TASK DIRECTIONS: Which lines of the data contain the string "Hoff"? Copy every one of them.

DATA SECTION:
:::::

(** ** Sums of count vectors *)

Lemma vadd_length (xs ys : list nat) :
  List.length xs = List.length ys -> List.length (vadd xs ys) = List.length xs.
Proof.
  revert ys. induction xs as [|x xs IH]; intros [|y ys] H; simpl in *; try lia.
  rewrite IH; lia.
Qed.

Lemma vadd_sum (xs ys : list nat) :
  List.length xs = List.length ys ->
  list_sum (vadd xs ys) = list_sum xs + list_sum ys.
Proof.
  revert ys. induction xs as [|x xs IH]; intros [|y ys] H; simpl in *; try lia.
  rewrite IH; lia.
Qed.

Lemma reduce_sum_spec (n : nat) (xss : list (list nat)) (xs : list nat) :
  List.length xs = n -> Forall (fun ys => List.length ys = n) xss ->
  List.length (reduce_sum xs xss) = n
  /\ list_sum (reduce_sum xs xss) = list_sum xs + list_sum (map list_sum xss).
Proof.
  unfold reduce_sum. revert xs.
  induction xss as [|ys xss IH]; intros xs Hx H; simpl.
  - split; [assumption | lia].
  - apply Forall_cons_iff in H. destruct H as [Hy Hr].
    destruct (IH (vadd xs ys)) as [L S']; [rewrite vadd_length; lia | assumption |].
    split; [exact L|]. rewrite S', vadd_sum by lia. lia.
Qed.

Lemma reduce_all_sum_spec (n : nat) (xss : list (list nat)) :
  xss <> [] -> Forall (fun ys => List.length ys = n) xss ->
  List.length (reduce_all_sum xss) = n
  /\ list_sum (reduce_all_sum xss) = list_sum (map list_sum xss).
Proof.
  intros NE H. destruct xss as [|xs xss]; [congruence|].
  apply Forall_cons_iff in H. destruct H as [Hx Hr].
  simpl. apply reduce_sum_spec; assumption.
Qed.

(** ** The constructor: partition of the inputs *)

Lemma skipn_nth_error {X : Type} (l : list X) (i : nat) (x : X) :
  nth_error l i = Some x -> skipn i l = x :: skipn (S i) l.
Proof.
  revert i. induction l as [|y l IH]; intros [|i] H; simpl in *; try discriminate.
  - congruence.
  - apply IH. exact H.
Qed.

Lemma firstn_skipn_app {X : Type} (l : list X) (a n : nat) :
  firstn a l ++ firstn n (skipn a l) = firstn (a + n) l.
Proof.
  revert l. induction a as [|a IH]; intros l; simpl; [reflexivity|].
  destruct l as [|x l]; simpl.
  - rewrite firstn_nil. reflexivity.
  - rewrite IH. reflexivity.
Qed.

Lemma concat_blocks {X : Type} (l : list X) (off W : nat) :
  List.concat (map (fun r => firstn off (skipn (r * off) l)) (seq 0 W)) = firstn (W * off) l.
Proof.
  induction W as [|W IH]; [reflexivity|].
  rewrite seq_S, map_app, concat_app, IH. simpl.
  rewrite app_nil_r, firstn_skipn_app. f_equal. lia.
Qed.

Lemma concat_shards (all : list (string * nat)) (W : nat) :
  0 < W -> List.length all mod W = 0 ->
  List.concat (map (shard all W) (seq 0 W)) = all.
Proof.
  intros HW HM. unfold shard. rewrite concat_blocks.
  apply firstn_all2.
  pose proof (Nat.div_mod_eq (List.length all) W). lia.
Qed.

Lemma count_sum_concat (ls : list (list (string * nat))) :
  count_sum (List.concat ls) = list_sum (map count_sum ls).
Proof.
  unfold count_sum. induction ls as [|l ls IH]; simpl; [reflexivity|].
  rewrite map_app, list_sum_app, IH. reflexivity.
Qed.

Section Construction.
Context {Ar : Arith}.

Lemma dispatch_block (all : list (string * nat)) (r off : nat) (n a : nat) :
  a + n + r * off <= List.length all ->
  dispatch all r off (seq a n)
  = inr (firstn n (skipn (a + r * off) all),
         count_sum (firstn n (skipn (a + r * off) all))).
Proof.
  revert a. induction n as [|n IH]; intros a H; simpl; [reflexivity|].
  destruct (nth_error all (a + r * off)) as [x|] eqn:E.
  - rewrite (IH (S a)) by lia.
    rewrite (skipn_nth_error all (a + r * off) x E). simpl.
    reflexivity.
  - apply nth_error_None in E. lia.
Qed.

(** A world of [W] ranks over [T] inputs is well partitioned when
    [0 < W <= T] and [W] divides [T]; for [W = 1] that is [T >= 1]. *)
Lemma block_inside (T W r : nat) :
  0 < W -> W <= T -> T mod W = 0 -> r < W ->
  0 < T / W /\ T / W + r * (T / W) <= T.
Proof.
  intros HW HT HM Hr. pose proof (Nat.div_mod_eq T W) as E. rewrite HM in E.
  assert (0 < T / W) by (destruct (T / W); [lia | lia]).
  split; [assumption|]. nia.
Qed.

Lemma Density_new_partitioned (cfg : Config) (W r : nat) :
  0 < W -> W <= List.length (cfg_inputs cfg) ->
  List.length (cfg_inputs cfg) mod W = 0 -> r < W ->
  Density_new cfg r W
  = AllreduceSum [count_sum (shard (cfg_inputs cfg) W r)] (fun total =>
      bind (lift (assert (0 <? cfg_nb_bins cfg)%Z "nb_bins > 0")) (fun _ =>
      Ret {| my_rank := r; nb_ranks := W; inputs := shard (cfg_inputs cfg) W r;
             local_count := count_sum (shard (cfg_inputs cfg) W r);
             total_count := hd 0 total;
             density := repeat f_zero (count_sum (shard (cfg_inputs cfg) W r));
             output_plot := cfg_plots cfg; nb_bins := cfg_nb_bins cfg;
             histo := repeat 0 (Z.to_nat (cfg_nb_bins cfg));
             total_max := d_of_int 0; total_min := d_of_int 0 |})).
Proof.
  intros HW HT HM Hr.
  destruct (block_inside _ W r HW HT HM Hr) as [Hoff Hin].
  unfold Density_new.
  replace (0 <? W) with true by (symmetry; apply Nat.ltb_lt; exact HW).
  simpl bind at 1.
  replace (List.length (cfg_inputs cfg) <? W) with false
    by (symmetry; apply Nat.ltb_ge; exact HT).
  rewrite HM. simpl negb. rewrite orb_true_r.
  replace (List.length (cfg_inputs cfg) / W =? 0) with false
    by (symmetry; apply Nat.eqb_neq; lia).
  simpl.
  rewrite dispatch_block by (simpl; lia).
  simpl. reflexivity.
Qed.

Lemma hd_singleton_sum (l : list nat) : List.length l = 1 -> hd 0 l = list_sum l.
Proof. destruct l as [|x [|y l]]; simpl; intros H; try discriminate. lia. Qed.

(** The outcome of the constructors of a well-partitioned world. *)
Lemma construct_world (cfg : Config) (W : nat) :
  0 < W -> W <= List.length (cfg_inputs cfg) ->
  List.length (cfg_inputs cfg) mod W = 0 -> (0 < cfg_nb_bins cfg)%Z ->
  exec (map (fun r => Density_new cfg r W) (seq 0 W))
  = inr (map (constructed cfg W) (seq 0 W)).
Proof.
  intros HW HT HM HB.
  rewrite (map_ext_in _ _ _
             (fun r Hr => Density_new_partitioned cfg W r HW HT HM
                            (proj2 (proj1 (in_seq W 0 r) Hr)))).
  rewrite (exec_allreduce_sum 1) by (apply Forall_forall; reflexivity).
  replace (0 <? cfg_nb_bins cfg)%Z with true by (symmetry; apply Z.ltb_lt; exact HB).
  simpl bind.
  rewrite exec_ret. f_equal. apply map_ext. intros r. unfold constructed. f_equal.
  destruct (reduce_all_sum_spec 1
              (map (fun d => [count_sum (shard (cfg_inputs cfg) W d)]) (seq 0 W)))
    as [L S'].
  - destruct W; [lia | discriminate].
  - apply Forall_forall. intros l Hl. apply in_map_iff in Hl.
    destruct Hl as (? & <- & _). reflexivity.
  - rewrite (hd_singleton_sum _ L), S', map_map. simpl.
    transitivity (count_sum (List.concat (map (shard (cfg_inputs cfg) W) (seq 0 W)))).
    + rewrite count_sum_concat, map_map.
      f_equal. apply map_ext. intros a. lia.
    + rewrite (concat_shards (cfg_inputs cfg) W HW HM). reflexivity.
Qed.

End Construction.

Lemma block_of_index (T W j : nat) :
  0 < W -> T mod W = 0 -> j < T ->
  exists r, r < W
            /\ r * (T / W) <= j < (r + 1) * (T / W)
            /\ forall r', r' * (T / W) <= j < (r' + 1) * (T / W) -> r' = r.
Proof.
  intros HW HM Hj. pose proof (Nat.div_mod_eq T W) as E. rewrite HM in E.
  set (off := T / W) in *.
  assert (Hoff : 0 < off) by (destruct off; lia).
  pose proof (Nat.div_mod_eq j off) as Ej.
  pose proof (Nat.mod_upper_bound j off ltac:(lia)) as Bj.
  exists (j / off). split; [|split].
  - apply Nat.Div0.div_lt_upper_bound. lia.
  - nia.
  - intros r' [L U]. nia.
Qed.

(** C8: when [W] divides the number [T] of inputs and [T >= W], the
    constructors succeed (for a positive bin count), rank [r] holds the inputs
    of indices [r * (T/W)] up to [(r+1) * (T/W)], the blocks in rank order
    make up the configured list, and every index lies in one block only. *)
Theorem partition_complete {Ar : Arith} (cfg : Config) (W : nat) :
  0 < W -> W <= List.length (cfg_inputs cfg) ->
  List.length (cfg_inputs cfg) mod W = 0 -> (0 < cfg_nb_bins cfg)%Z ->
  let T := List.length (cfg_inputs cfg) in
  exists ds,
    exec (map (fun r => Density_new cfg r W) (seq 0 W)) = inr ds
    /\ List.length ds = W
    /\ (forall r, r < W ->
          exists d, nth_error ds r = Some d
                    /\ my_rank d = r
                    /\ inputs d = firstn (T / W) (skipn (r * (T / W)) (cfg_inputs cfg)))
    /\ List.concat (map inputs ds) = cfg_inputs cfg
    /\ (forall j, j < T ->
          exists r, r < W
                    /\ r * (T / W) <= j < (r + 1) * (T / W)
                    /\ forall r', r' * (T / W) <= j < (r' + 1) * (T / W) -> r' = r).
Proof.
  intros HW HT HM HB T.
  exists (map (constructed cfg W) (seq 0 W)).
  split; [apply construct_world; assumption|].
  split; [rewrite length_map, length_seq; reflexivity|].
  split; [|split].
  - intros r Hr. exists (constructed cfg W r). split; [|split; reflexivity].
    rewrite nth_error_map, nth_error_seq.
    replace (r <? W) with true by (symmetry; apply Nat.ltb_lt; exact Hr).
    reflexivity.
  - rewrite map_map. simpl. apply concat_shards; assumption.
  - intros j Hj. apply block_of_index; assumption.
Qed.

Lemma partition_complete_witness :
  exists ds,
    exec (map (fun r => Density_new (Ar:=Exact)
                          {| cfg_inputs := [("a", 3); ("b", 2); ("c", 1); ("d", 4)]%string;
                             cfg_nb_bins := 5; cfg_plots := "out" |} r 2) (seq 0 2))
    = inr ds
    /\ map inputs ds = [[("a", 3); ("b", 2)]; [("c", 1); ("d", 4)]]%string.
Proof.
  destruct (partition_complete (Ar:=Exact)
              {| cfg_inputs := [("a", 3); ("b", 2); ("c", 1); ("d", 4)]%string;
                 cfg_nb_bins := 5; cfg_plots := "out" |} 2)
    as (ds & E & _).
  - simpl. lia.
  - simpl. lia.
  - reflexivity.
  - reflexivity.
  - exists ds. split; [exact E|].
    simpl in E. injection E as <-. reflexivity.
Defined.

(** C7, as amended: with more than one rank, a number of inputs that is
    smaller than the number of ranks or not a multiple of it makes every
    constructor throw before its first collective call, so no object exists
    to load files with; one rank with at least one input (and a positive bin
    count) is constructed with the whole list. *)
Theorem partition_rejected {Ar : Arith} (cfg : Config) (W : nat) :
  (1 < W ->
   List.length (cfg_inputs cfg) < W \/ List.length (cfg_inputs cfg) mod W <> 0 ->
   (forall r, Density_new cfg r W = Fail (RuntimeError mismatch_message))
   /\ exec (map (fun r => Density_new cfg r W) (seq 0 W))
      = inl (RuntimeError mismatch_message))
  /\ (1 <= List.length (cfg_inputs cfg) -> (0 < cfg_nb_bins cfg)%Z ->
      exists d, exec [Density_new cfg 0 1] = inr [d]
                /\ my_rank d = 0
                /\ inputs d = cfg_inputs cfg).
Proof.
  split.
  - intros HW HT.
    assert (R : forall r, Density_new cfg r W = Fail (RuntimeError mismatch_message)).
    { intros r. unfold Density_new.
      replace (0 <? W) with true by (symmetry; apply Nat.ltb_lt; lia).
      simpl bind at 1.
      replace (W =? 1) with false by (symmetry; apply Nat.eqb_neq; lia).
      replace ((List.length (cfg_inputs cfg) <? W)
               || negb (List.length (cfg_inputs cfg) mod W =? 0)) with true.
      - reflexivity.
      - symmetry. apply orb_true_iff. destruct HT as [HT | HT].
        + left. apply Nat.ltb_lt. exact HT.
        + right. apply negb_true_iff, Nat.eqb_neq. exact HT. }
    split; [exact R|].
    destruct W as [|W]; [lia|]. simpl. rewrite R. reflexivity.
  - intros HT HB. exists (constructed cfg 1 0).
    split; [|split].
    + apply (construct_world cfg 1); [lia | lia | apply Nat.mod_1_r | exact HB].
    + reflexivity.
    + unfold constructed. cbn [inputs]. unfold shard.
      rewrite Nat.div_1_r, Nat.mul_0_l. apply firstn_all.
Qed.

:::::

RESPONSE AREA:
  destruct (block_inside _ W r HW HT HM Hr) as [Hoff Hin].
  assert (Hoff : 0 < off) by (destruct off; lia).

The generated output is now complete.